A Materiality of Opposition: On Ancient Conflict and Organization in Peru's North Highlands

George F. Lau, University of East Anglia

This presentation revisits the theme of warfare and complementarity in the Andes. It proceeds by asking a query of the current record, especially of the first millennium AD. If adaptation for Andean societies is about integration and complementarity, then why was there such great emphasis on the culture of warfare (e.g., forts, weapons, apparel, trophies, combat, etc.) whose purpose, it seems, centered on success and stylizing of the predation/nullification of others rather than their articulation? By way of a response, several propositions are examined; these are framed by evidence from the fortified hilltop town of Yayno (Ancash, Peru), its immediate hinterlands, and the Recuay cultural tradition (AD 1–700). First, opposition, both complementary and agonistic, was embedded in everyday social life and the material worlds. This can be located in diverse domains, from the idea of collectivity to house forms and defenses. Second, Andean warfare was a destructive activity as much as it was a basis for creativity and living. This point highlights the innovative ways by which Early Intermediate period groups, especially indigenous nobles and their artisans, reworked principles of opposition into local chiefly narratives. Manifested through violent practice and artworks, Yayno and other polities across the Andes increasingly stressed newfound power relations that married complementary as well as agonistic forms of opposition. The presentation concludes with an entreaty for a critical, sensitive approach to de-pacifying the past, one that recognizes entanglements between archaeological work and the ongoing legacies of organized violence for contemporary groups throughout the Americas.

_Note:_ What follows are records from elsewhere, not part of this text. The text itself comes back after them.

(* ===== verification/Writer.v ===== *)
(** * The Redis stream writer

    [runtime/src/broadcaster/redis_publisher.rs]: the trait [RedisStreamWriter] the
    publisher is written against, as a class with the default methods of the trait
    and the contract [RedisStreamWriterLaws] the publisher's theorems use; and
    [TokioRedisStreamWriter], which sends the scripts of [RedisStore] over a
    connection that may lose a command or its reply. *)

From S2P Require Import Prelude Ordered Text Protocol Wire Validate Codec RedisEntry Replay.
From S2P Require Import RedisStore Recovery.

(** ** Commands *)

Record RedisPromotionCommand := {
  pc_stream_key : string;
  pc_writer_key : string;
  pc_writer_generation_key : string;
  pc_maxlen : option u64;
  pc_writer_token : string;
  pc_expected_writer_token : option string;
  pc_expected_generation : option u64;
  pc_lease_ttl : Duration;
  pc_normal_marker_fields : list (string * string);
}.

Record RedisAppendCommand := {
  ac_stream_key : string;
  ac_writer_key : string;
  ac_writer_generation_key : string;
  ac_maxlen : option u64;
  ac_writer_token : string;
  ac_generation : u64;
  ac_lease_ttl : Duration;
  ac_entry : BroadcasterRedisStreamEntry;
}.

George F. Lau is a lecturer in the Arts of the Americas at the Sainsbury Research Unit for the Arts of Africa, Oceania, and the Americas, University of East Anglia. He specializes in the archaeology of South America, especially the Peruvian Andes. His fieldwork investigates the pre-Hispanic communities of the Recuay tradition in Peru's north highlands. His publications, including Ancient Community and Economy at Chinchawas (2010) and Andean Expressions: Archaeology and Art of the Recuay Culture (2011), highlight the ways that local social life and material culture are enmeshed with regional processes of social complexity, such as exchange, identity, art production, and ritual. He is also one of the editors of the new interdisciplinary journal World Art.

 

 

Examining the Extent and Variability of Inca Conquest Warfare

Dennis Ogburn, University of North Carolina, Charlotte

By all accounts, warfare was an essential tool of Inca imperial expansion and maintenance. The Incas waged war against other Andean societies in order to incorporate them into the empire and to re-conquer rebellious provinces. In addition, the constant threat of military action was used to keep provincial subjects under control. However, warfare has been understudied in analyses of Inca imperialism and, as a result, we have but a superficial understanding of the extent, variability, and details of Inca conquest warfare. This is due to the difficulty of recognizing warfare in the archaeological record and the reliance on ethnohistoric accounts, which have been used to produce impressionistic rather than systematic portraits of Inca military activity. As a result, opinions vary widely regarding the strength of the Inca military, the frequency of conquest warfare, and the stability of the empire. Here I use ethnohistorical and archaeological data to explore the extent and variability of Inca warfare and its archaeological implications so that it can be better integrated into our analyses of Inca imperialism. First, I endeavor to analyze historical sources systematically to assess the frequency of warfare in Inca imperial expansion and maintenance. Second, I address the methodological questions that surround archaeological investigation of Inca warfare: How does one determine if a region was conquered militarily or incorporated through diplomacy? How frequently did battles take place at fortified sites versus open-air battlefields? How did pitched battles proceed? And what types of archaeological sites were created or utilized by the advancing Inca army?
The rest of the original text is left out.